Saturday, December 28, 2013
Book Review: "The Flight of Gemma Hardy," by Margot Livesey
About this book:
When her widower father drowns at sea, Gemma Hardy is taken from her native Iceland to Scotland to live with her kind uncle and his family. But the death of her doting guardian leaves Gemma under the care of her resentful aunt, and it soon becomes clear that she is nothing more than an unwelcome guest at Yew House. When she receives a scholarship to a private school, ten-year-old Gemma believes she’s found the perfect solution and eagerly sets out again to a new home. However, at Claypoole she finds herself treated as an unpaid servant.
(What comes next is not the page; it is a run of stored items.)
Lemma index_roundtrip_witness :
  exists k, addr_to_index 0x1234567 9 = Ret k /\ absolute_to_relative k = Ret (9, 9) /\ relative_index_to_addr (9, 9) = Ret 0x1200000.
Proof. destruct index_roundtrip_below_64GiB as [H _]. apply (H 9 0x1234 0x567); vm_compute; split; congruence. Defined.

Section limits.
Context `{BV : BitVec, !BitVecOk BV} `{X : X86Addr, !X86AddrOk X}.

(** C40: freeing the 2 MiB frame number [j] does not free its 512 frames: the
    index is used without the offset of its level, so the one 4 KiB frame
    number [j] becomes free instead. *)
Theorem deallocate_frame_2m_frees_frame_j a j :
  wf (buddy_bytes a) -> in_lvl LEVEL_2MIB j -> ~ free (buddy_bytes a) j ->
  exists a', deallocate_frame_2m a (j * HUGE_PAGE_SIZE) = Ret a' /\
    forall q, free (buddy_bytes a') q <-> free (buddy_bytes a) q \/ q = j.
Proof.
  intros Hwf Hj Hn. unfold deallocate_frame_2m.
  replace (j * HUGE_PAGE_SIZE) with (j * 2 ^ 9 * PAGE_SIZE)
    by (unfold HUGE_PAGE_SIZE, PAGE_SIZE; lia).
  rewrite addr_to_relative_index_spec by (unfold LEVEL_2MIB; lia).
  change LEVEL_2MIB with 9 in *. rewrite Z.div_mul by lia. rsimp.
  assert (in_lvl 0 j) as Hi.
  { destruct Hj as [_ Hj]. pose proof (cap_le 9). split; [lia|]. change (cap 0) with frames. lia. }
  change (bits_set (buddy_bytes a) j true) with (bits_set (buddy_bytes a) (off 0 + j) true).
  rewrite set_ok by (try apply wf_len; done). rsimp.
  destruct (mark_spec (buddy_bytes a) 0 j Hwf Hi) as (Hwf' & _ & Hf).
  { intros q ->%chunk_0. done. }
  destruct (merge_up_from_spec (MkAllocator _ (ba_put (buddy_bytes a) (off 0 + j) true)) 9 j)
    as (a' & -> & Hwf'' & Hf' & _); [done|done|].
  exists a'. split; [done|]. intros q. cbn [buddy_bytes] in Hf'. by rewrite Hf', Hf, chunk_0.
Qed.

(** A request for more than [2^16] frames (256 MiB) does not fail with
    [None]: indexing [LEVEL_OFFSETS] panics. *)
Theorem pick_off_large_request_panics a n unit :
  2 ^ 16 < n <= 2 ^ 63 -> 0 <= unit <= n -> pick_off_contiguous a n unit = Panic PIndex.
Proof. apply pick_off_panic. Qed.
To Gemma’s delight, the school goes bankrupt, and she takes a job ass an au pair on the Orkney Islands. The remote Blackbird Hall belongs to Mr. Sinclair, a London businessman; his eight-year-old niece is Gemma’s charge. Even before their first meeting, Gemma is, like everyone on the island, intrigued by Mr. Sinclair. Rich (by Gemma’s standards), single, flying in from London when he pleases, Hugh Sinclair fills the house with life. An unlikely couple, the two are drawn to each other, but Gemma’s biggest trial is about to begin: a journey of passion and betrayal, redemption and discovery, that will lead her to a life of which she’s never dreamed.
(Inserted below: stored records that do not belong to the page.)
(* ===== verification/Heap.v ===== *)
(** * The global allocator (src/src/heap.rs)

    A fixed-size-block allocator: nine intrusive free lists over the heap of
    the linked_list_allocator crate.  A free block holds its [ListNode], the
    pointer to the next free block of its class, so the model has the memory
    the nodes live in. *)
From Stdlib Require Import ZArith Lia.
From stdpp Require Import base list gmap relations.
From S2P Require Import Prelude Crates Vmem MapAll.
Import X86Addr PageTable LLHeap.

Definition BLOCK_SIZES : list Z := [8; 16; 32; 64; 128; 256; 512; 1024; 2048].

(** [size_of] and [align_of] a [ListNode]: one pointer. *)
Definition LIST_NODE_SIZE : Z := 8.
Definition LIST_NODE_ALIGN : Z := 8.

(** The nodes: [next] of the [ListNode] written at an address. *)
Notation memory := (gmap Z (option Z)).

Section heap.
Context `{H : Heap}.

Record FixedSizeBlockAllocator := MkFSBA {
  list_heads : list (option Z);
  fallback : heap;
}.

(** The allocator and the memory its free lists run through. *)
Record heap_state := HeapState { fsba : FixedSizeBlockAllocator; mem : memory }.

Definition new : FixedSizeBlockAllocator :=
  MkFSBA (replicate (length BLOCK_SIZES) None) heap_empty.

Definition fsba_init (self : FixedSizeBlockAllocator) (heap_start heap_size : Z) :
    FixedSizeBlockAllocator :=
  MkFSBA (list_heads self) (heap_init (fallback self) heap_start heap_size).

(** [Iterator::position]. *)
Fixpoint position (p : Z -> bool) (l : list Z) : option Z :=
  match l with
  | [] => None
  | x :: l => if p x then Some 0 else Z.succ <$> position p l
  end.

Definition list_index (layout : Layout) : option Z :=
  let req_block_size := Z.max (size layout) (align layout) in
  position (fun s => req_block_size <=? s) BLOCK_SIZES.

(** The null pointer on an error. *)
Definition fallback_alloc (self : FixedSizeBlockAllocator) (layout : Layout) :
    Z * FixedSizeBlockAllocator :=
  match allocate_first_fit (fallback self) layout with
  | (Some ptr, h) => (ptr, MkFSBA (list_heads self) h)
  | (None, h) => (0, MkFSBA (list_heads self) h)
  end.

(** [node.next.take()] through a pointer. *)
Definition take_next (m : memory) (node : Z) : outcome (option Z * memory) :=
  match m !! node with
  | Some next => Ret (next, <[node := None]> m)
  | None => Panic PUndefined
  end.

Definition alloc (self : heap_state) (layout : Layout) : outcome (Z * heap_state) :=
  let a := fsba self in
  match list_index layout with
  | Some index =>
      head ← arr_get (list_heads a) index;
      heads ← arr_set (list_heads a) index None;
      match head with
      | Some node =>
          '(next, m) ← take_next (mem self) node;
          heads ← arr_set heads index next;
          Ret (node, HeapState (MkFSBA heads (fallback a)) m)
      | None =>
          block_size ← arr_get BLOCK_SIZES index;
          let block_align := block_size in
          layout ← unwrap (from_size_align block_size block_align);
          let '(ptr, a) := fallback_alloc (MkFSBA heads (fallback a)) layout in
          Ret (ptr, HeapState a (mem self))
      end
  | None =>
      let '(ptr, a) := fallback_alloc a layout in
      Ret (ptr, HeapState a (mem self))
  end.

Definition dealloc (self : heap_state) (ptr : Z) (layout : Layout) : outcome heap_state :=
  let a := fsba self in
  match list_index layout with
  | Some index =>
      next ← arr_get (list_heads a) index;
      heads ← arr_set (list_heads a) index None;
      bs ← arr_get BLOCK_SIZES index;
      rust_assert (LIST_NODE_SIZE <=? bs) ≫= fun _ =>
      rust_assert (LIST_NODE_ALIGN <=? bs) ≫= fun _ =>
      let m := <[ptr := next]> (mem self) in
      heads ← arr_set heads index (Some ptr);
      Ret (HeapState (MkFSBA heads (fallback a)) m)
  | None =>
      ptr ← unwrap (if ptr =? 0 then None else Some ptr);
      Ret (HeapState (MkFSBA (list_heads a) (heap_deallocate (fallback a) ptr layout)) (mem self))
  end.
End heap.

(** [heap::init]; flushing the TLB has no counterpart in the model. *)
Definition init `{X86Addr, Mapper, FrameSource, Heap} (mapper : MapperAllocator) (self : heap_state) :
    outcome (MapperAllocator * heap_state) :=
  end_ ← virt_add HEAP_START HEAP_SIZE;
  '(r, mapper) ← page_region HUGE_PAGE_SIZE mapper HEAP_START end_
    (Z.lor (Z.lor PTF_PRESENT PTF_WRITABLE) PAGE_FLAG_HEAP);
  unwrap (match r with inl _ => Some tt | inr _ => None end) ≫= fun _ =>
  Ret (mapper, HeapState (fsba_init (fsba self) HEAP_START HEAP_SIZE) (mem self)).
Set in Scotland and Iceland in the 1950s and ʼ60s, The Flight of Gemma Hardy -- a captivating homage to Charlotte Brontë’s Jane Eyre -- is a sweeping saga that resurrects the timeless themes of the original but is destined to become a classic all its own.
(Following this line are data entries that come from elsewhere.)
(** The task had given up the processor by itself: the standard frame and
    the interrupt frame. *)
Lemma resume_plain m t sp std ip c f sp' s :
  globals_ok -> task_at t sp 11 -> regs m RDI = t -> mem m t = sp -> length std = 6%nat ->
  Z.testbit (mem m (t + OFF_FLAGS)) 0 = false ->
  words (mem m) sp (std ++ [ip; c; f; sp'; s]) ->
  exists m', resume_task m = Ret m' /\
    rip m' = ip /\ cs m' = c /\ rflags m' = f /\ rsp m' = sp' /\ ss m' = s /\
    (forall r, r <> RSP -> regs m' r = load_regs standard_regs std (regs m) r) /\ resumed_mem t m m'.
Proof.
  intros Hg Ht Hrdi Hsp Hlen Hfl Hw. destruct (ta_sp _ _ _ Ht) as (Ha & H0 & Hb).
  destruct (resume_front m t sp 11 std [ip; c; f; sp'; s]) as (m1 & E & Hsp1 & Hcf & Hregs & Hw1 & Hm1); try done.
  unfold resume_task. apply bind_Ret in E as (m0 & -> & E). rsimp. rewrite E. rsimp. rewrite Hcf, Hfl. rsimp.
  destruct (iretq_ok m1 ip c f sp' s) as (m' & E' & H1 & H2 & H3 & H4 & H5 & Hm & Hr);
    [rewrite Hsp1; Z.to_euclidean_division_equations; lia|lia|lia|by rewrite Hsp1|].
  exists m'. split; [done|]. repeat (split; [done|]). split.
  - intros r Hr'. rewrite Hr by done. by apply Hregs.
  - unfold resumed_mem. by rewrite Hm.
Qed.

(** The task had been preempted: the rest of the registers and the flags
    follow the standard frame. *)
Lemma resume_preempted m t sp std rest fl ip c f sp' s :
  globals_ok -> task_at t sp 21 -> regs m RDI = t -> mem m t = sp ->
  length std = 6%nat -> length rest = 9%nat ->
  Z.testbit (mem m (t + OFF_FLAGS)) 0 = true ->
  words (mem m) sp (std ++ rest ++ [fl; ip; c; f; sp'; s]) ->
  exists m', resume_task m = Ret m' /\
    rip m' = ip /\ cs m' = c /\ rflags m' = f /\ rsp m' = sp' /\ ss m' = s /\
    (forall r, r <> RSP -> regs m' r =
       load_regs interrupted_regs rest (load_regs standard_regs std (regs m)) r) /\ resumed_mem t m m'.
Proof.
  intros Hg Ht Hrdi Hsp Hlen Hlen' Hfl Hw. destruct (ta_sp _ _ _ Ht) as (Ha & H0 & Hb).
  destruct (resume_front m t sp 21 std (rest ++ [fl; ip; c; f; sp'; s]))
    as (m1 & E & Hsp1 & Hcf & Hregs & Hw1 & Hm1); try done.
  { rewrite length_app, Hlen'. cbn. lia. }
  unfold resume_task. apply bind_Ret in E as (m0 & -> & E). rsimp. rewrite E. rsimp. rewrite Hcf, Hfl.
  apply words_app in Hw1 as [Hw1 Hw2]. rewrite Hlen' in Hw2.
  destruct (asm_pops interrupted_regs m1 rest) as (m2 & E2 & Hm2 & Hc2 & Hsp2 & Hregs2);
    [by repeat constructor|done|rewrite Hsp1; Z.to_euclidean_division_equations; lia|lia|cbn; lia|by rewrite Hsp1|].
  unfold resume_interrupted. change (asm _) with (asm ((pop <$> interrupted_regs) ++ [popfq])).
  rewrite asm_app, E2. rsimp. cbn [asm]. unfold popfq. cbn [length interrupted_regs] in Hsp2.
  rewrite pop_val_ok by (rewrite Hsp2, Hsp1; Z.to_euclidean_division_equations; lia). rsimp.
  destruct (iretq_ok (set_rflags (mem m2 (rsp m2)) (popped m2)) ip c f sp' s)
    as (m' & E' & H1 & H2 & H3 & H4 & H5 & Hm & Hr); mcbn.
  { rewrite Hsp2, Hsp1. Z.to_euclidean_division_equations; lia. } { lia. } { lia. }
  { rewrite Hsp2, Hsp1, Hm2. exact (proj2 Hw2). }
  exists m'. split; [done|]. repeat (split; [done|]). split.
  - intros r Hr'. rewrite Hr by done. mcbn. etrans; [by apply (setr_ne (regs m2))|].
    rewrite Hregs2 by done. apply load_regs_ext; [|done]. exact Hregs.
  - unfold resumed_mem. rewrite Hm. mcbn. by rewrite Hm2.
Qed.

(** ** Saving *)

Lemma push_m_op d a off k m :
  word_addr (a + off) -> d <> RSP ->
  asm ([lea d a; push_m d off] ++ k) m
  = asm ((push_op <$> [OImm (mem m (a + off))]) ++ k) (set_reg d a m).
Proof.
  intros [Ha Hb] Hd. cbn [asm app fmap list_fmap push_op]. unfold lea, push_m. rsimp.
  cbn [regs set_reg]. rewrite setr_eq, wrap_ok, load_ok by (done || lia). done.
Qed.

(** The frame [release_task] leaves: registers, then where and how to go on. *)
Definition release_frame (m : machine) : list Z :=
  [regs m R15; regs m R14; regs m R13; regs m R12; regs m RBP; regs m RBX;
   release_label_2; KERNEL_CS; write_bit (rflags m) IF false; rsp m; KERNEL_SS].

Lemma release_spec m :
  word_addr SCHEDULER_TASK -> apart SCHEDULER_TASK (rsp m - 128) 16 ->
  rsp m mod 8 = 0 -> 128 <= rsp m < 2 ^ 64 ->
  exists m', release_task m = Ret m' /\
    rip m' = release_jump_out_fn /\ rsp m' = mem m SCHEDULER_TASK /\
    cs m' = KERNEL_CS /\ ss m' = KERNEL_SS /\ flag m' IF = false /\
    regs m' RDI = rsp m - 88 /\ regs m' RSI = regs m RSI /\
    words (mem m') (rsp m - 88) (release_frame m) /\
    forall x, x < rsp m - 128 \/ rsp m <= x -> mem m' x = mem m x.
Proof.
  intros [Hs Hs'] Hap Ha Hb. unfold apart in Hap. unfold release_task.
  change (asm _) with (asm ([cli; mov_rr RAX RSP] ++
    (push_op <$> [OImm KERNEL_SS; OReg RAX; OFlags; OImm KERNEL_CS]) ++ [lea RAX release_label_2] ++
    (push_op <$> [OReg RAX; OReg RBX; OReg RBP; OReg R12; OReg R13; OReg R14; OReg R15]) ++
    [mov_rr RDI RSP] ++ (push_op <$> [OImm KERNEL_SS]) ++ [lea RAX SCHEDULER_TASK; push_m RAX OFF_SP] ++
    (push_op <$> [OFlags; OImm KERNEL_CS]) ++ [lea RAX release_jump_out_fn] ++ (push_op <$> [OReg RAX]) ++ [iretq])).
  simple_to (set_reg RAX (rsp m) (set_flag IF false m)). push_to m1 C1 R1 P1.
  simple_to (set_reg RAX release_label_2 m1). push_to m2 C2 R2 P2.
  simple_to (set_reg RDI (rsp m2) m2). push_to m3 C3 R3 P3.
  assert (mem m3 SCHEDULER_TASK = mem m SCHEDULER_TASK) as Hms.
  { rewrite (proj2 (proj2 P3)) by mside. mcbn. rewrite (proj2 (proj2 P2)) by mside. mcbn.
    rewrite (proj2 (proj2 P1)) by mside. done. }
  rewrite push_m_op by (done || (unfold word_addr, OFF_SP; rewrite Z.add_0_r; done)). unfold OFF_SP. rewrite Z.add_0_r, Hms. push_to m4 C4 R4 P4.
  push_to m5 C5 R5 P5. simple_to (set_reg RAX release_jump_out_fn m5). push_to m6 C6 R6 P6.
  pose proof (pushed_words_trans _ _ _ _ _ P1 (pushed_words_trans _ _ _ _ _ P2 (pushed_words_trans _ _ _ _ _ P3
    (pushed_words_trans _ _ _ _ _ P4 (pushed_words_trans _ _ _ _ _ P5 P6))))) as (_ & Hw & Hout).
  cbn [app] in Hw, Hout. mcbn_in Hout. rewrite !R1 in Hw by done. mcbn_in Hw.
  apply (words_app _ [_; _; _; _; _] (release_frame m)) in Hw as [Hw1 Hw2]. cbn [length] in Hw2.
  destruct (iretq_ok m6 _ _ _ _ _ ltac:(mside) ltac:(mside) ltac:(mside) Hw1)
    as (m' & E & H1 & H2 & H3 & H4 & H5 & Hm & Hr).
  exists m'. cbn [asm]. rewrite E. rsimp. split; [done|]. repeat (split; [done|]). split.
  { unfold flag. rewrite H3. destruct C4 as (_ & -> & _). destruct C3 as (_ & -> & _).
    destruct C2 as (_ & -> & _). destruct C1 as (_ & -> & _). by apply testbit_write_bit. }
  rewrite !Hr, !R6 by done. mcbn. rewrite !R5, !R4 by done. mcbn. rewrite !R3 by done. mcbn.
  rewrite (R2 RSI) by done. mcbn. rewrite (R1 RSI) by done. rewrite Hm.
  split; [lia|]. split; [done|]. split; [by replace (rsp m - 88) with (rsp m6 + 8 * Z.of_nat 5) by lia|].
  intros x Hx. apply Hout. lia.
Qed.

(** The frame a new task starts from. *)
Definition spawn_words (m : machine) : list Z :=
  [0; 0; 0; 0; 0; 0; regs m RDI; KERNEL_CS; rflags m; regs m RSI - 8; KERNEL_SS; end_task_fn].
As a fan of Jane Eyre, I was really anxious to read this more modern retelling, and I greatly enjoyed it. The Flight of Gemma Hardy is well-written and absorbing, and I found myself rooting for Gemma to overcome her sad circumstances and find joy in life. Yes, the story was a little depressing at times -- Gemma never seems to get a break, going from one difficult situation to another. But we know that Gemma is resilient and will eventually find her way. This is a coming-of-age story, in which we get to watch Gemma mature in wisdom and experience. Her struggles make her a stronger person, willing to fight for her place in the world, for her right to be “beloved and regarded,” as she’d always dreamed of.
Disclosure: I purchased this book myself. This post contains my Amazon affiliate link.